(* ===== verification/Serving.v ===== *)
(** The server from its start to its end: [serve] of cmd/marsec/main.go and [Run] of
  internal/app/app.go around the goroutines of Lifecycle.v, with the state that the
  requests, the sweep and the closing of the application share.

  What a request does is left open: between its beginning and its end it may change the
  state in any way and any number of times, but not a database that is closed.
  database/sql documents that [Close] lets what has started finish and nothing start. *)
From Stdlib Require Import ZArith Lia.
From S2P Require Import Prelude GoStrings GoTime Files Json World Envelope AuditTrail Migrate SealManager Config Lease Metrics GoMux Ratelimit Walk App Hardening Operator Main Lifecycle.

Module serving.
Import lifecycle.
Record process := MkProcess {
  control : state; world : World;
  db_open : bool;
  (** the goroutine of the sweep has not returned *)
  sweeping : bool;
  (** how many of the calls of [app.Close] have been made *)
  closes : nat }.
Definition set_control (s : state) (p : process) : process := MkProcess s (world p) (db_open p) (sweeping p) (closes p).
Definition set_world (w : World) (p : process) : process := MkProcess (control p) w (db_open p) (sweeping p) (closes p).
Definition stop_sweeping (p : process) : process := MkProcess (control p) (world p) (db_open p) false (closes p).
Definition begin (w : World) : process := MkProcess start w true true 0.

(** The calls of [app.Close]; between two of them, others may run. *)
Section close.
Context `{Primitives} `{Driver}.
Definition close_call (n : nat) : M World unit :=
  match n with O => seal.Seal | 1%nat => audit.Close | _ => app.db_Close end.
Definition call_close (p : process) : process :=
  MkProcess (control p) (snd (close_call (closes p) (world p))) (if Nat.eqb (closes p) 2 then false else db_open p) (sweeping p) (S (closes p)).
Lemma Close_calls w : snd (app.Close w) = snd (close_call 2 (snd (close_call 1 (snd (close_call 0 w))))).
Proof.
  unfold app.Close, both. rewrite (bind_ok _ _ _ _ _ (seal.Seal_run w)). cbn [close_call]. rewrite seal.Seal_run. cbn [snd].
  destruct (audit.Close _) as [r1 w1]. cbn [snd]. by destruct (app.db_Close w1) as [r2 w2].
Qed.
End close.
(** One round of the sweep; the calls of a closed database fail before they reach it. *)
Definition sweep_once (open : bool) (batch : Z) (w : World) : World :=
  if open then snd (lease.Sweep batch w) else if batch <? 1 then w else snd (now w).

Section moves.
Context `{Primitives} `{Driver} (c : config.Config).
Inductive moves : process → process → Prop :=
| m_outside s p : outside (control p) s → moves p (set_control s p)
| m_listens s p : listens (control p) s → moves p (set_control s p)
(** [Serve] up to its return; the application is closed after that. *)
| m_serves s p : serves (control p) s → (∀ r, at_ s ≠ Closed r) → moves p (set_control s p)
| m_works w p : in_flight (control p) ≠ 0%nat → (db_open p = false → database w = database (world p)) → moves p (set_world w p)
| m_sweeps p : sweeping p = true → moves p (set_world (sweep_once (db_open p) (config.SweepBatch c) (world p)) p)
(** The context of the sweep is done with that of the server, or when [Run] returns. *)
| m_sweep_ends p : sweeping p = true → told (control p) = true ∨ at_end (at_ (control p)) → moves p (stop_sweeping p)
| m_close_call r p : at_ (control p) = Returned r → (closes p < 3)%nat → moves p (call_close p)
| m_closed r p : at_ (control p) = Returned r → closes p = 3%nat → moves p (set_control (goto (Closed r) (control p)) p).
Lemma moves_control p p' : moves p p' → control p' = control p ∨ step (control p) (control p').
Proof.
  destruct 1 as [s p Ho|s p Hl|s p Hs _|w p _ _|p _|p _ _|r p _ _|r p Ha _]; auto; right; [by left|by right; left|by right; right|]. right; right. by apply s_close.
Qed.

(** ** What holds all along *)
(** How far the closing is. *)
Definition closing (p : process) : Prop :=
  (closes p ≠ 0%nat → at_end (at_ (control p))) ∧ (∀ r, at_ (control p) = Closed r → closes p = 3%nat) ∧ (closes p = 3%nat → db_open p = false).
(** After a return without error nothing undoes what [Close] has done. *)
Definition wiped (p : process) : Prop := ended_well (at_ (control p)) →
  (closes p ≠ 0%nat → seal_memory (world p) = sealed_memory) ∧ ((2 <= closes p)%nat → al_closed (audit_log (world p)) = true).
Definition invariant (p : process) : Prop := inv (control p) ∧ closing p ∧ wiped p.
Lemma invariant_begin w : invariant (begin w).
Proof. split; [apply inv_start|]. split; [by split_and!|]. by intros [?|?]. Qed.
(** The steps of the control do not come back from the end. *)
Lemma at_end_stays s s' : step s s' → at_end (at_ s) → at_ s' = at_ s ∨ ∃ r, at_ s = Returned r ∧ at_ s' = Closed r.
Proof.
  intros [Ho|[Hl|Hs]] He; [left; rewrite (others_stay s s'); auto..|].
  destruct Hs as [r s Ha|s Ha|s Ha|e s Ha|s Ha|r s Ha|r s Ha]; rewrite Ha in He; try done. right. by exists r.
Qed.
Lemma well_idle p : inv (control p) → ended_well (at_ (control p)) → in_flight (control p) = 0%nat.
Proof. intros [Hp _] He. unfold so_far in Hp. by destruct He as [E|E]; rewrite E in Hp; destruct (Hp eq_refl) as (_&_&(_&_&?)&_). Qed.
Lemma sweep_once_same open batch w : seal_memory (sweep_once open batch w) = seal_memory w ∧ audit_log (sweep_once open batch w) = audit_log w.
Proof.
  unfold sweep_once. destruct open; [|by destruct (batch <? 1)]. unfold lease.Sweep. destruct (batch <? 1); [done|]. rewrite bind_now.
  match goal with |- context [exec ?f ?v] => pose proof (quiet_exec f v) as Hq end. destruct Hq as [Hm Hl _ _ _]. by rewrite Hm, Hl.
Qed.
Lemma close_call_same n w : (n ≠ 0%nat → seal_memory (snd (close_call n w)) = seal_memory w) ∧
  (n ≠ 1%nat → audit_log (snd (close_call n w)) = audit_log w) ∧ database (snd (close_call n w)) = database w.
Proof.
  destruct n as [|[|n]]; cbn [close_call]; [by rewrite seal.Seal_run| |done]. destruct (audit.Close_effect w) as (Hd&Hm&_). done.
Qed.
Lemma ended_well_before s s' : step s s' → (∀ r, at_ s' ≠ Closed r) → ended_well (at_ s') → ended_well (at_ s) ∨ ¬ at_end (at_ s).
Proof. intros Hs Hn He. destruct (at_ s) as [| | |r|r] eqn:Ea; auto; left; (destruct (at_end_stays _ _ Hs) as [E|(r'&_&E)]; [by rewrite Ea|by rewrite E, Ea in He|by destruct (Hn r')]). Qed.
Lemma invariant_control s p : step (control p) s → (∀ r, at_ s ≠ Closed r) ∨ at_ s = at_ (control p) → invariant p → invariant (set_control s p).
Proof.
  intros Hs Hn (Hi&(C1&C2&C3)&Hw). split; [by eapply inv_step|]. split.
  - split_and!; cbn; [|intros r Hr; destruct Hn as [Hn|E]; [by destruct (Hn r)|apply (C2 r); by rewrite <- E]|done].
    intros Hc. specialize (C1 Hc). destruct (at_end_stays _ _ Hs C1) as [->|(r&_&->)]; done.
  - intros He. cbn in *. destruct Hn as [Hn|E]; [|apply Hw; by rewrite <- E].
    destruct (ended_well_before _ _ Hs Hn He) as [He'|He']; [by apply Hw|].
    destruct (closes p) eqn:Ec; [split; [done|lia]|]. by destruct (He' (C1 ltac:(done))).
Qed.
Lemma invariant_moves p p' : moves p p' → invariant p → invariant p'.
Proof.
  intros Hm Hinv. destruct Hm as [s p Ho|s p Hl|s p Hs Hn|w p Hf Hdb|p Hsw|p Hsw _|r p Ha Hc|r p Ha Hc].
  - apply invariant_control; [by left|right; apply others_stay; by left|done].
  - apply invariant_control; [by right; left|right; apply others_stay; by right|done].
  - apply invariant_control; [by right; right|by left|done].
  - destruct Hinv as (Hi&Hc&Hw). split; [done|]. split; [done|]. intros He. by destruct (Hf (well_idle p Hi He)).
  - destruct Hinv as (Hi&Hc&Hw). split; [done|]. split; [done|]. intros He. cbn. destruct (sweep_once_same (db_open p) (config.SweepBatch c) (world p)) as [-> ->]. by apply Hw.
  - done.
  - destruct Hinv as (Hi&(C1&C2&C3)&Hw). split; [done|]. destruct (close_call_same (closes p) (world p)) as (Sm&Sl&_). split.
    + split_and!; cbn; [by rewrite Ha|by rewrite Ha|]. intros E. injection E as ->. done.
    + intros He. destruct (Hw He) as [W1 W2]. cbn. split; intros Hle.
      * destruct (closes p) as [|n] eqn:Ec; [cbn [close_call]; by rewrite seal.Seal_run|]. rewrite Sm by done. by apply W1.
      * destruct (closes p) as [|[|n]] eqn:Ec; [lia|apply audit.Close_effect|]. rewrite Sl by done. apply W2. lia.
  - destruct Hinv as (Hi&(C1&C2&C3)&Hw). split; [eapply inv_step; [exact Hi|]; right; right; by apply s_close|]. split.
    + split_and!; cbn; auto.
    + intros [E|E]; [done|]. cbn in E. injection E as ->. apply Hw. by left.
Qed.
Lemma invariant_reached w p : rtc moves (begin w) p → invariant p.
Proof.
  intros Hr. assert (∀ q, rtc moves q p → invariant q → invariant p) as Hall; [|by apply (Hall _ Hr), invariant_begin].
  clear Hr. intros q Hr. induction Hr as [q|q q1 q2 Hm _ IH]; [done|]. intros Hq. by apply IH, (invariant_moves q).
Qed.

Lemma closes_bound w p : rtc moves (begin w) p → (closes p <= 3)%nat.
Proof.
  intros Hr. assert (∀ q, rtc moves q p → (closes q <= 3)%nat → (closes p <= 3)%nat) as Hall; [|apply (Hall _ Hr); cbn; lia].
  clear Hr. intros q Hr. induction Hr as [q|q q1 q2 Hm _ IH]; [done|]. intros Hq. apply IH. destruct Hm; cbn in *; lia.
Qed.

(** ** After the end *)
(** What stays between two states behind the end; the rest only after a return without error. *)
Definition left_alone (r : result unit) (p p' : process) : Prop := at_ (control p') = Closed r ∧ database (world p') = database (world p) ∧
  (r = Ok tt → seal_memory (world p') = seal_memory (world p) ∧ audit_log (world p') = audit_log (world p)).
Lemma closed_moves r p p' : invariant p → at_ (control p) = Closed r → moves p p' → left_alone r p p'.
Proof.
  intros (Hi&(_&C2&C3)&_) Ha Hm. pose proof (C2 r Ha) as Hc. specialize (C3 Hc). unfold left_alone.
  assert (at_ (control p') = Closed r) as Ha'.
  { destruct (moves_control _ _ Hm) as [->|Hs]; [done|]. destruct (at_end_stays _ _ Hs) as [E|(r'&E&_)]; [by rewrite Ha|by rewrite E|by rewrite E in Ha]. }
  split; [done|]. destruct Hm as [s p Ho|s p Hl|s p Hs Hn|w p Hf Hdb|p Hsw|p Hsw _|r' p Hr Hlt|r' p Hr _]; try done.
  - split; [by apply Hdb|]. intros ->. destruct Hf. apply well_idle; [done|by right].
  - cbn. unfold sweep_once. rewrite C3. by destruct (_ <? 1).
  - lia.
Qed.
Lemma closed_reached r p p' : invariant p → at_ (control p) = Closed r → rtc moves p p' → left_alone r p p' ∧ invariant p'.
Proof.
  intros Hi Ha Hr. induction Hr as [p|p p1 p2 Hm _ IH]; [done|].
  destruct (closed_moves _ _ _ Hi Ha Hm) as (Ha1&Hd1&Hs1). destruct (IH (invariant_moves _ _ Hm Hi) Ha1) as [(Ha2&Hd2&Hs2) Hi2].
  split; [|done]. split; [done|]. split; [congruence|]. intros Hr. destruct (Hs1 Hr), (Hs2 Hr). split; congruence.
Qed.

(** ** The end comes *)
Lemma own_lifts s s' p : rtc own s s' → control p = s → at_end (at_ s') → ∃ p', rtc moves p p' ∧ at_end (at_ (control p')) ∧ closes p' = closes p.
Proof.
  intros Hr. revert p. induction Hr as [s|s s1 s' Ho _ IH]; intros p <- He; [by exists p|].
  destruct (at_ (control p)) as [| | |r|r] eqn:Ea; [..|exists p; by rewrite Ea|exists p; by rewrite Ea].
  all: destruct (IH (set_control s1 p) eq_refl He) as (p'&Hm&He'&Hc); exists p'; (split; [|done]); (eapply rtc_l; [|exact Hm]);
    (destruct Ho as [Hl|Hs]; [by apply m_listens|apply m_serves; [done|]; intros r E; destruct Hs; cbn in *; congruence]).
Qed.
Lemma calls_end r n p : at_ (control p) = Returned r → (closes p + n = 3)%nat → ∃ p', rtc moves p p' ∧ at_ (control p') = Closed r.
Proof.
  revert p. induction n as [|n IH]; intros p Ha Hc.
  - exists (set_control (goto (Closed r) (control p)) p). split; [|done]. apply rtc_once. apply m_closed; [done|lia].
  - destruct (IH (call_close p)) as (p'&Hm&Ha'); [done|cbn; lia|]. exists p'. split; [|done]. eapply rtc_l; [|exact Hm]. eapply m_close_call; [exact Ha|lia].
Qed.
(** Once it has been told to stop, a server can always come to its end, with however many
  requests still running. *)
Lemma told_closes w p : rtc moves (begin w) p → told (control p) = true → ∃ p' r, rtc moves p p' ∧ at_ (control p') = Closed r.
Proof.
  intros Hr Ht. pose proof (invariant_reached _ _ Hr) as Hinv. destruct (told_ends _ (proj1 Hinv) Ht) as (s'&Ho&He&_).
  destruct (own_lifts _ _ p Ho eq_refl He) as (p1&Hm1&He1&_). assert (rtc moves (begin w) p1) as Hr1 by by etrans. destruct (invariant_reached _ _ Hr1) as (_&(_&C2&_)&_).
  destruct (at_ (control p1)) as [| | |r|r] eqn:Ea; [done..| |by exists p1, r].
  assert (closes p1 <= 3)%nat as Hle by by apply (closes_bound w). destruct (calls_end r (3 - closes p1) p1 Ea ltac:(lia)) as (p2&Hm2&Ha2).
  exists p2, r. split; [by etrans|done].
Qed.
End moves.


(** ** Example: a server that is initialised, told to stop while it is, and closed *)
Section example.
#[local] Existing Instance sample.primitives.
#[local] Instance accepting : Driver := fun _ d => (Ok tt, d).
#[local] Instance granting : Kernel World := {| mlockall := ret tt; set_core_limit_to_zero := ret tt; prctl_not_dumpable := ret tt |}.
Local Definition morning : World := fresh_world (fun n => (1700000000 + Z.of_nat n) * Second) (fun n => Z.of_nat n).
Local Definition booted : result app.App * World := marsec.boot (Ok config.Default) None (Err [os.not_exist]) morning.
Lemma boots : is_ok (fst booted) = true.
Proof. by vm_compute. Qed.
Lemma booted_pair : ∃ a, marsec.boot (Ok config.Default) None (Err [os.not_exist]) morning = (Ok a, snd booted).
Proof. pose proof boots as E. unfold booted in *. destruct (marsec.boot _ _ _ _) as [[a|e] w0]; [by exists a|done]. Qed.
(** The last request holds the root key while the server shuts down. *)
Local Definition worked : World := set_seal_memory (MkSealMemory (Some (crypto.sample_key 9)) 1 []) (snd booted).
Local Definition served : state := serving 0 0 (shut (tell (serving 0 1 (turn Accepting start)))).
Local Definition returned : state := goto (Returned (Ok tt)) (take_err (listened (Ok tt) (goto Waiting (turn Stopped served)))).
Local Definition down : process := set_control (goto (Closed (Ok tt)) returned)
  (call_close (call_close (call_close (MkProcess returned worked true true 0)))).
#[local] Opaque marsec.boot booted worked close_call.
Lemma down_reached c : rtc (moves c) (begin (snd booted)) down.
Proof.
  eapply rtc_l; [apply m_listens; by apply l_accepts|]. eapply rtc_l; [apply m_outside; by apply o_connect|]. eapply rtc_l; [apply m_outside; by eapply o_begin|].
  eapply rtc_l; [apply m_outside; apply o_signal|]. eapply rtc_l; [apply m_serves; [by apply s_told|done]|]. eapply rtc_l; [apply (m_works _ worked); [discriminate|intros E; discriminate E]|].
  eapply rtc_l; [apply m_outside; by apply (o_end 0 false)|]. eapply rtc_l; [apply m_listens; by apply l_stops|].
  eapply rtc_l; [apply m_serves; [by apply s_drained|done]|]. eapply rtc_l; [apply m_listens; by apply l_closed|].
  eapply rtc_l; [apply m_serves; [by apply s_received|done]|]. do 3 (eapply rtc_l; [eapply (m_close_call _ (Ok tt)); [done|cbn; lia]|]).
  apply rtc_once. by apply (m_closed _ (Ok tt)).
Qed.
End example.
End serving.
□ □ □ □ □
**TASK DESCRIPTION**: In the entries above, the lines from the one bearing "(closes p ≠ 0%nat → seal_memory" up to and including the one bearing "intros Hs Hn (Hi&(C1&C2&C3)&Hw)." should be transcribed exactly; no other line is wanted.

**TASK OUTPUT**:
  (closes p ≠ 0%nat → seal_memory (world p) = sealed_memory) ∧ ((2 <= closes p)%nat → al_closed (audit_log (world p)) = true).
Definition invariant (p : process) : Prop := inv (control p) ∧ closing p ∧ wiped p.
Lemma invariant_begin w : invariant (begin w).
Proof. split; [apply inv_start|]. split; [by split_and!|]. by intros [?|?]. Qed.
(** The steps of the control do not come back from the end. *)
Lemma at_end_stays s s' : step s s' → at_end (at_ s) → at_ s' = at_ s ∨ ∃ r, at_ s = Returned r ∧ at_ s' = Closed r.
Proof.
  intros [Ho|[Hl|Hs]] He; [left; rewrite (others_stay s s'); auto..|].
  destruct Hs as [r s Ha|s Ha|s Ha|e s Ha|s Ha|r s Ha|r s Ha]; rewrite Ha in He; try done. right. by exists r.
Qed.
Lemma well_idle p : inv (control p) → ended_well (at_ (control p)) → in_flight (control p) = 0%nat.
Proof. intros [Hp _] He. unfold so_far in Hp. by destruct He as [E|E]; rewrite E in Hp; destruct (Hp eq_refl) as (_&_&(_&_&?)&_). Qed.
Lemma sweep_once_same open batch w : seal_memory (sweep_once open batch w) = seal_memory w ∧ audit_log (sweep_once open batch w) = audit_log w.
Proof.
  unfold sweep_once. destruct open; [|by destruct (batch <? 1)]. unfold lease.Sweep. destruct (batch <? 1); [done|]. rewrite bind_now.
  match goal with |- context [exec ?f ?v] => pose proof (quiet_exec f v) as Hq end. destruct Hq as [Hm Hl _ _ _]. by rewrite Hm, Hl.
Qed.
Lemma close_call_same n w : (n ≠ 0%nat → seal_memory (snd (close_call n w)) = seal_memory w) ∧
  (n ≠ 1%nat → audit_log (snd (close_call n w)) = audit_log w) ∧ database (snd (close_call n w)) = database w.
Proof.
  destruct n as [|[|n]]; cbn [close_call]; [by rewrite seal.Seal_run| |done]. destruct (audit.Close_effect w) as (Hd&Hm&_). done.
Qed.
Lemma ended_well_before s s' : step s s' → (∀ r, at_ s' ≠ Closed r) → ended_well (at_ s') → ended_well (at_ s) ∨ ¬ at_end (at_ s).
Proof. intros Hs Hn He. destruct (at_ s) as [| | |r|r] eqn:Ea; auto; left; (destruct (at_end_stays _ _ Hs) as [E|(r'&_&E)]; [by rewrite Ea|by rewrite E, Ea in He|by destruct (Hn r')]). Qed.
Lemma invariant_control s p : step (control p) s → (∀ r, at_ s ≠ Closed r) ∨ at_ s = at_ (control p) → invariant p → invariant (set_control s p).
Proof.
  intros Hs Hn (Hi&(C1&C2&C3)&Hw). split; [by eapply inv_step|]. split.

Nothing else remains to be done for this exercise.